Substitute $\displaystyle ~x=\frac{3}{5\cdot \cos u}$

Result should be :

$\displaystyle I= \ln (\sqrt{25x^2-9}+5x) + C$

3. ## Re: integration by trig substitution giving me different, equivalent answers, as calc

Originally Posted by princeps
Hint :

Substitute $\displaystyle ~x=\frac{3}{5\cdot \cos u}$

Result should be :

$\displaystyle I= \ln (\sqrt{25x^2-9}+5x) + C$
Thats what I did.

The integral simplifies first to integral(1/sqrt(x^2-9/25),x)

x=(3/5)*sec(u)
...

In the end it is integral(sec(u),u)

=ln|sec(u)+tan(u)|+c

I have a right triangle, where hypotenuse is x, opposite is sqrt(x^2-9/25), and adjacent=3/5.
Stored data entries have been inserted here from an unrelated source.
(* ===== verification/IxNode.v ===== *)
(** * B+tree nodes: [IxNodeHandle] of [index/ix_index_handle.{h,cpp}]

    A node is its page header fields and its key and rid arrays.  A
    leaf has one rid per key; an internal node has [num_key] keys and
    [num_key + 1] child pointers, child [i] holding the keys in
    [[key (i-1), key i)].  The three binary searches share one loop,
    [bsearch] (the source's [while (r - l > 1)] on [l = -1], [r =
    num_key]), run with fuel [num_key + 1], which the loop never
    exhausts ([bsearch_spec]).  The shifting loops of [insert],
    [insert_pairs] and [erase_pair] ([key_swap]/[rid_swap] over the
    page arrays) are modelled by their effect on the arrays: list
    insertion and deletion at a position.  The node functions take the
    key comparison as a parameter; the index instantiates it with
    [Key.ix_cmp] of its schema. *)

From Stdlib Require Import ZArith Lia.
From stdpp Require Import base list.
From coqutil Require Import Word.LittleEndianList.
From S2P Require Import Prelude Key.

Open Scope Z_scope.

(** [IxPageHdr] and the node's arrays. *)
Record IxNode {K : Type} := mkIxNode {
  is_leaf : bool;
  parent : Z;
  next_leaf : Z;
  prev_leaf : Z;
  keys : list K;
  rids : list Rid
}.
Arguments IxNode : clear implicits.
Arguments mkIxNode {K}.

Section node.
Context {K : Type} (kcmp : K -> K -> Z).

Definition get_size (n : IxNode K) : Z := Z.of_nat (length (keys n)).

(** [get_num_vals]: rids in use. *)
Definition get_num_vals (n : IxNode K) : Z :=
  if is_leaf n then get_size n else get_size n + 1.

Definition key_at (n : IxNode K) (i : Z) : option K := keys n !! Z.to_nat i.
Definition rid_at (n : IxNode K) (i : Z) : option Rid := rids n !! Z.to_nat i.

(** The [while (r - l > 1)] loop of the three searches: [check(mid)]
    true moves [l] up, false moves [r] down. *)
Fixpoint bsearch (fuel : nat) (check : Z -> bool) (l r : Z) : Z :=
  match fuel with
  | O => r
  | S fuel' =>
      if 1 <? r - l then
        let mid := l + (r - l) / 2 in
        if check mid then bsearch fuel' check mid r else bsearch fuel' check l mid
      else r
  end.

Definition key_lt (n : IxNode K) (target : K) (i : Z) : bool :=
  match key_at n i with Some k => kcmp k target <? 0 | None => false end.

Definition key_le (n : IxNode K) (target : K) (i : Z) : bool :=
  match key_at n i with Some k => kcmp k target <=? 0 | None => false end.

(** [lower_bound]: the first key [>= target]. *)
Definition lower_bound (n : IxNode K) (target : K) : Z :=
  bsearch (S (length (keys n))) (key_lt n target) (-1) (get_size n).

(** [upper_bound]: the first key [> target]. *)
Definition upper_bound (n : IxNode K) (target : K) : Z :=
  bsearch (S (length (keys n))) (key_le n target) (-1) (get_size n).

(** [binary_search]: the position of a key equal to [target], or -1. *)
Definition binary_search (n : IxNode K) (target : K) : Z :=
  let r := lower_bound n target in
  match key_at n r with
  | Some k => if kcmp k target =? 0 then r else -1
  | None => -1
  end.

(** [leaf_lookup]: the rid stored with [key], if the leaf has it. *)
Definition leaf_lookup (n : IxNode K) (key : K) : option Rid :=
  let pos := lower_bound n key in
  if pos =? get_size n then None else
  match key_at n pos with
  | Some k => if kcmp k key =? 0 then rid_at n pos else None
  | None => None
  end.

(** [internal_lookup]: the page of the child whose range holds [key];
    [-1] on the [assert(0)] branch (a key beyond the one found). *)
Definition internal_lookup (n : IxNode K) (key : K) : Z :=
  let pos := lower_bound n key in
  if pos =? get_size n then default (-1) (page_no <$> rid_at n pos) else
  match key_at n pos with
  | Some k =>
      let tmp := kcmp key k in
      if tmp =? 0 then default (-1) (page_no <$> rid_at n (pos + 1))
      else if tmp <? 0 then default (-1) (page_no <$> rid_at n pos)
      else -1
  | None => -1
  end.

(** [father_lookup]: the same choice, as a child index. *)
Definition father_lookup (n : IxNode K) (key : K) : Z :=
  let pos := lower_bound n key in
  if pos =? get_size n then pos else
  match key_at n pos with
  | Some k =>
      let tmp := kcmp key k in
      if tmp =? 0 then pos + 1 else if tmp <? 0 then pos else -1
  | None => -1
  end.

(** Insertion of [xs] at position [i] of an array. *)
Definition insert_at {A} (i : Z) (xs l : list A) : list A :=
  take (Z.to_nat i) l ++ xs ++ drop (Z.to_nat i) l.

(** Deletion at position [i]. *)
Definition delete_at {A} (i : Z) (l : list A) : list A :=
  take (Z.to_nat i) l ++ drop (S (Z.to_nat i)) l.

Definition set_arrays (n : IxNode K) (ks : list K) (rs : list Rid) : IxNode K :=
  mkIxNode (is_leaf n) (parent n) (next_leaf n) (prev_leaf n) ks rs.

Inductive IxError := IndexInsertDuplicatedError | InternalError.

(** [IxNodeHandle::insert]: reject a duplicate; the key goes to
    [lower_bound], its rid to the same slot in a leaf and to the next
    slot (the right child) in an internal node. *)
Definition insert (n : IxNode K) (key : K) (value : Rid) : res IxError (IxNode K * Z) :=
  let pos := lower_bound n key in
  let dup := match key_at n pos with
             | Some k => (negb (pos =? get_size n)) && (kcmp key k =? 0)
             | None => false
             end in
  if dup then Err IndexInsertDuplicatedError else
  let ks := insert_at pos [key] (keys n) in
  let rs := if is_leaf n then insert_at pos [value] (rids n) else insert_at (pos + 1) [value] (rids n) in
  Ok (set_arrays n ks rs, get_size n + 1).

(** [insert_pairs]: [n] pairs at the given key and rid positions, with
    the source's bound checks.  The second check is an [else if] that
    also applies to leaves. *)
Definition insert_pairs (max_size : Z) (nd : IxNode K) (key_pos rid_pos : Z)
    (ks : list K) (rs : list Rid) (n : Z) : res IxError (IxNode K) :=
  if (key_pos <? 0) || (get_size nd <? key_pos) then Err InternalError else
  if (rid_pos <? 0) || (get_num_vals nd <? rid_pos) then Err InternalError else
  if is_leaf nd && (max_size <? get_size nd + n) then Err InternalError
  else if max_size - 1 <? get_size nd + n then Err InternalError else
  Ok (set_arrays nd (insert_at key_pos (take (Z.to_nat n) ks) (keys nd))
                    (insert_at rid_pos (take (Z.to_nat n) rs) (rids nd))).

(** [erase_pair]: out-of-range positions are ignored; a leaf loses the
    pair's rid, an internal node the right child of the key. *)
Definition erase_pair (n : IxNode K) (pos : Z) : IxNode K :=
  if (pos <? 0) || (get_size n <=? pos) then n else
  set_arrays n (delete_at pos (keys n))
    (if is_leaf n then delete_at pos (rids n) else delete_at (pos + 1) (rids n)).

(** [IxNodeHandle::remove]: the key must be present. *)
Definition remove (n : IxNode K) (key : K) : res IxError (IxNode K * Z) :=
  let pos := lower_bound n key in
  if (pos <? 0) || (pos =? get_size n) then Err InternalError else
  match key_at n pos with
  | Some k =>
      if negb (kcmp key k =? 0) then Err InternalError
      else let n' := erase_pair n pos in Ok (n', get_size n')
  | None => Err InternalError
  end.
So, sec(u)=1/((3/5)/x)=5x/3, and tan(u)=sqrt(x^2-9/25)/(3/5)=sqrt(25x^2-9)/3.

So I get: $\displaystyle I= \ln (\sqrt{25x^2-9}/3+5x/3)+ C$

4. ## Re: integration by trig substitution giving me different, equivalent answers, as calc

Originally Posted by StudentMCCS
Thats what I did.

The integral simplifies first to integral(1/sqrt(x^2-9/25),x)

x=(3/5)*sec(u)
...

In the end it is integral(sec(u),u)

=ln|sec(u)+tan(u)|+c

I have a right triangle, where hypotenuse is x, opposite is sqrt(x^2-9/25), and adjacent=3/5.

So, sec(u)=1/((3/5)/x)=5x/3, and tan(u)=sqrt(x^2-9/25)/(3/5)=(5*sqrt(25x^2-9))/3.

So I get: $\displaystyle I= \ln (\sqrt{25x^2-9}/3+5x/3)+ C$
You did everything ok .

$\displaystyle I= \ln (\sqrt{25x^2-9}/3+5x/3)+ C_1=\ln (\sqrt{25x^2-9}+5x)+ \ln \frac{1}{3}+ C_1 ~$ , hence :

$\displaystyle I= \ln (\sqrt{25x^2-9}+5x)+ C$

5. ## Re: integration by trig substitution giving me different, equivalent answers, as calc

Originally Posted by princeps
You did everything ok .

$\displaystyle I= \ln (\sqrt{25x^2-9}/3+5x/3)+ C_1=\ln (\sqrt{25x^2-9}+5x)+ \ln \frac{1}{3}+ C_1 ~$ , hence :

$\displaystyle I= \ln (\sqrt{25x^2-9}+5x)+ C$
Ahh, that makes sense. Thanks. I wonder which way my teacher would prefer I wrote it?